Eleições americanas (Catarina Bessell/Exame)
Os Estados Unidos nunca viram uma eleição presidencial como a de 2020. O novo coronavírus já infectou mais de 8 milhões de pessoas, causou cerca de 220.000 mortes no país e está ressurgindo com força a menos de duas semanas do dia da votação. Os protestos por justiça racial paralisaram o país no meio do ano e reabriram a ferida mais sensível da sociedade americana. A política vai seguir dando o tom na bolsa? Vai. E você pode aproveitar as oportunidades. Descubra onde investir agora
A votação pelo correio, prática corriqueira adotada por dezenas de milhões de eleitores, tornou-se alvo de teorias da conspiração e é mais um símbolo do abismo que separa democratas e republicanos. O Senado está correndo para aprovar uma juíza conservadora para a Suprema Corte, o que pode levar a uma mudança de postura da corte por décadas. E nem falamos da economia, assunto prioritário para os americanos na hora de escolher um novo presidente — e o que mais deve afetar você, leitor, nos próximos quatro anos.
Donald Trump e Joe Biden discordam em praticamente tudo, e isso certamente é verdade no caso das ideias sobre a economia. Quem quer que vença a eleição de 3 de novembro assumirá um país em crise profunda.
A recessão causada pela pandemia é uma das mais graves da história. Estima-se uma contração de 4% no PIB deste ano — um dado mais promissor do que as previsões catastrofistas de alguns meses atrás, mas ainda assim preocupante. Ainda não se sabe que letra será lida na curva do gráfico do PIB. Os mais otimistas enxergaram contornos de um “V”, um repique motivado em grande parte pelo pacote de estímulo econômico aprovado no começo da pandemia.

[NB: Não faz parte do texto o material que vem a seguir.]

(** [InitCollectorConfig] on a configuration fresh from its constructor, with the
    host information and the log level of the process. *)
Definition InitCollectorConfig (args : option CollectorArgs) (h : HostInfo) (g_level : LogLevel.t)
    : Res (CollectorConfig * HostInfo * LogLevel.t) :=
  let! ports := value getenv set_processes_listening_on_ports in
  let! users := value getenv set_import_users in
  let! status := value getenv collect_connection_status in
  let! external := value getenv enable_external_ips in
  let! stats := value getenv enable_connection_stats in
  let! metrics := value getenv enable_detailed_metrics in
  let! runtime := value getenv enable_runtime_config in
  let! docker := value getenv use_docker_ce in
  let! podman := value getenv use_podman_ce in
  let! introspection := value getenv enable_introspection in
  let! send_recv := value getenv track_send_recv in
  let! no_arguments := value getenv disable_process_arguments in
  let syscalls := kSyscalls s390x ++ (if send_recv : bool then kSendRecvSyscalls else []) in
  let host_proc := GetHostPath (env_COLLECTOR_HOST_ROOT env) (chars_of "/proc") in
  let! user := user_choices args in
  let method := default kCollectionMethod (u_method user) in
  let! nats := tried getenv nats_url in
  let! cluster := tried getenv cluster_id in
  let! no_flows := value getenv disable_network_flows in
  let! endpoints := value getenv ports_feature_flag in
  let! drop_ignored := value getenv network_drop_ignored in
  let! ignored := value getenv ignored_networks in
  let! non_aggregated := value getenv non_aggregated_networks in
  let! core_dump := value getenv set_enable_core_dump in
  let! (period, afterglow) := HandleAfterglowEnvVars in
  let '(quantiles, error, window) := HandleConnectionStatsEnvVars in
  let '(cpu_per_buffer, buffer_size, total_size, cache_size) := HandleSinspEnvVars in
  let! (host_config, h) := ProcessHostHeuristics env method h in
  ret (mkCollectorConfig
    (default kScrapeInterval (u_interval user)) method (default kTurnOffScrape (u_scrape_off user))
    syscalls host_proc no_flows endpoints
    (if drop_ignored : bool then kIgnoredL4ProtoPortPairs else []) (parse_networks ignored)
    (parse_networks non_aggregated) host_config period
    afterglow core_dump ports
    users status external
    stats metrics runtime
    docker podman introspection send_recv
    quantiles error window
    kMaxConnectionsPerMinute (u_grpc user) nats (default (chars_of "local") cluster)
    no_arguments cpu_per_buffer buffer_size
    total_size cache_size (u_tls user)
    None,
    h, default g_level (u_log_level user)).

End init.
Lemma Parse_returns_witness :
  (exists errors m', Parse wit_as wit_string id (chars_of "f") true ValidationMode.PERMISSIVE wit_counter wit_document [] =
    Ret (errors, m')) /\
  Parse wit_as wit_string id (chars_of "f") true ValidationMode.PERMISSIVE wit_counter
    (Map [wit_entry "sub" (Map [wit_entry "n" (Scalar (chars_of "5"))])]) [] = Crash.
Proof.
  assert (forall text, exists s, wit_string (Scalar text) = inr s) as Hs by (intros text; by exists text).
  split.
  - destruct (Parse_returns wit_as wit_string id (chars_of "f") true wit_counter wit_document [] Hs) as [_ [H|H]]; [discriminate H|exact H].
  - apply (Parse_returns wit_as wit_string id (chars_of "f") true wit_counter _ [] Hs).
    eexists. split; [right; left; reflexivity|]. eapply kills_nested; [reflexivity..|by left|]. by eapply (kills_sint64 _ _ _ _ (chars_of "5") 1).
Defined.

Lemma field_names_agree_witness :
  FindFieldByName (CamelCaseToSnake (chars_of "maxConnectionsPerMinute"))
    (match wit_config with f :: _ => message_fields f | [] => [] end) =
  Some (wit_field "max_connections_per_minute" FieldType.INT64 [] []).
Proof.
  apply (field_names_agree _ (wit_field "max_connections_per_minute" FieldType.INT64 [] [])).
  - apply (bool_decide_unpack _). vm_compute. exact I.
  - repeat constructor.
  - right. left. reflexivity.
Defined.
Lemma GetNext_watchers ready data i r i' :
  GetNext ready data i = Ret (r, i') -> watchers_ i' = watchers_ i.
Proof.
  unfold GetNext. destruct (_ <? _); [intros H; inv_bind H; by injection H as _ <-|].
  destruct (_ <? 0); [by intros [= _ <-]|]. destruct (_ =? 0); [by intros [= _ <-]|].
  destruct data; (destruct (_ <? 0); [by intros [= _ <-]|]); intros H; inv_bind H; by injection H as _ <-.
Qed.

Lemma watch_turn_traced t l b l' :
  watch_turn node_as node_string enum_value int_value descriptor file file_printed t l = Ret (b, l') ->
  unique_paths (inotify_ l) ->
  unique_paths (inotify_ l') /\ traced [turn_fs t] (runtime_config_ l) (runtime_config_ l').
Proof.
  unfold watch_turn. intros H Hu. inv_bind H. apply GetNext_watchers in E.
  assert (unique_paths i0) as Hu1 by (unfold unique_paths; by rewrite E).
  destruct i; [|by injection H as _ <-; split; [|left] ..].
  apply HandleEvent_handled in H as [Hc Hp]. split; [by apply Hp|]. rewrite Hc. apply apply_effect_traced.
Qed.

Lemma watch_loop_traced turns l l' :
  loop turns l = Ret l' -> unique_paths (inotify_ l) ->
  unique_paths (inotify_ l') /\ traced (map turn_fs turns) (runtime_config_ l) (runtime_config_ l').
Proof.
  revert l. induction turns as [|t turns IH]; intros l; cbn [watch_loop map].
  { intros [= <-]. by split; [|left]. }
  intros H Hu. inv_bind H. destruct (watch_turn_traced _ _ _ _ E Hu) as [Hu1 Ht1].
  change (turn_fs t :: map turn_fs turns) with ([turn_fs t] ++ map turn_fs turns). destruct b; cbn [negb] in H.
  - destruct (IH _ H Hu1) as [Hu2 Ht2]. split; [done|]. by eapply traced_trans.
  - injection H as <-. split; [done|]. eapply traced_trans; [exact Ht1|by left].
Qed.
End lemmas.

(** ** Properties *)

Section theorems.
Context {V : Type} `{ho : HostOrder}.
Variable node_as : CppType.t -> Node -> chars + V.
Variable node_string : Node -> chars + chars.
Variable enum_value : Z -> V.
Variable int_value : Z -> V.
Variable descriptor : Descriptor.
Variable file : chars.
Variable file_printed : chars.

(** A configuration is loaded as a whole or not at all: on success the active
    configuration is the defaults with every field that the document gives set to
    its value, and on a missing file or any parse error nothing changes. *)
Theorem LoadConfiguration_atomic fs node (l l' : ConfigLoader V) r :
  well_named descriptor ->
  LoadConfiguration node_as node_string enum_value int_value descriptor file file_printed fs node l = Ret (r, l') ->
  match r with
  | LoadResult.SUCCESS =>
      inotify_ l' = inotify_ l /\
      exists c doc, runtime_config_ l' = Some c /\
        (match node with Some n => doc = n | None => fs_exists fs file = true /\ fs_load fs = inr doc end) /\
        Forall (fun f => populates node_as node_string enum_value true ValidationMode.PERMISSIVE f doc
          (get_value (field_name f) (NewRuntimeConfig int_value)) (get_value (field_name f) c)) descriptor /\
        (forall name, ~ In name (map field_name descriptor) ->
          get_value name c = get_value name (NewRuntimeConfig int_value))
  | _ => l' = l
  end.
Proof.
  intros Hw. unfold LoadConfiguration. set (doc := match node with Some n => inr n | None => fs_load fs end).
  destruct (match node with None => negb (fs_exists fs file) | Some _ => false end) eqn:En; [by intros [= <- <-]|].
  intros H. inv_bind H. destruct l0 as [|e es]; injection H as <- <-; [|done]. split; [done|].
  unfold parse_file, ParseFile in E. destruct doc as [e|d] eqn:Ed; [done|].
  inversion Hw as [d' Hn Hws]; subst d'.
  destruct (Parse_fields_read node_as node_string enum_value file_printed true ValidationMode.PERMISSIVE descriptor d
    (NewRuntimeConfig int_value) m Hn Hws E) as [Hp Ho].
  exists m, d. split_and!; [done| |done|done]. subst doc. destruct node as [n|].
  - by injection Ed.
  - split; [by apply negb_false_iff|done].
Qed.

(** Every event has exactly the effect that its watcher calls for: a change of
    the file, or of the file behind the link, loads it; its removal drops the
    configuration; events of other files and the end of the directory change
    nothing; and a load that fails keeps the configuration. *)
Theorem HandleEvent_effect fs event (l l' : ConfigLoader V) b :
  HandleEvent node_as node_string enum_value int_value descriptor file file_printed fs event l = Ret (b, l') ->
  runtime_config_ l' =
  apply_effect node_as node_string enum_value int_value descriptor file file_printed fs
    (event_effect file fs event l) (runtime_config_ l).
Proof. intros H. by apply HandleEvent_handled in H as [? _]. Qed.

(** C18: over any number of turns of the loop, whatever the file system does, no
    path is watched twice, and the configuration is the one at the start, none, or
    one that a file on disk had in full, read over the defaults. *)
Theorem watch_loop_config turns (l l' : ConfigLoader V) :
  watch_loop node_as node_string enum_value int_value descriptor file file_printed turns l = Ret l' ->
  unique_paths (inotify_ l) ->
  unique_paths (inotify_ l') /\
  traced node_as node_string enum_value int_value descriptor file file_printed (map turn_fs turns)
    (runtime_config_ l) (runtime_config_ l').
Proof. apply watch_loop_traced. Qed.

Mas esse dinheiro está acabando, e não há sinal de acordo no Congresso para uma segunda dose. Outros consideram mais razoável uma recuperação mais lenta, na forma da letra “U”. O cenário mais pessimista é o de uma recuperação em “L”: anos de dificuldades econômicas e desemprego em alta.
Os planos de Trump, republicano, e de Joe Biden, democrata, para trazer a economia de volta à superfície são muito diferentes. Ou pelo menos é com essa hipótese que trabalham os eleitores e o mercado, já que o presidente americano não se deu ao trabalho de publicar um programa detalhado.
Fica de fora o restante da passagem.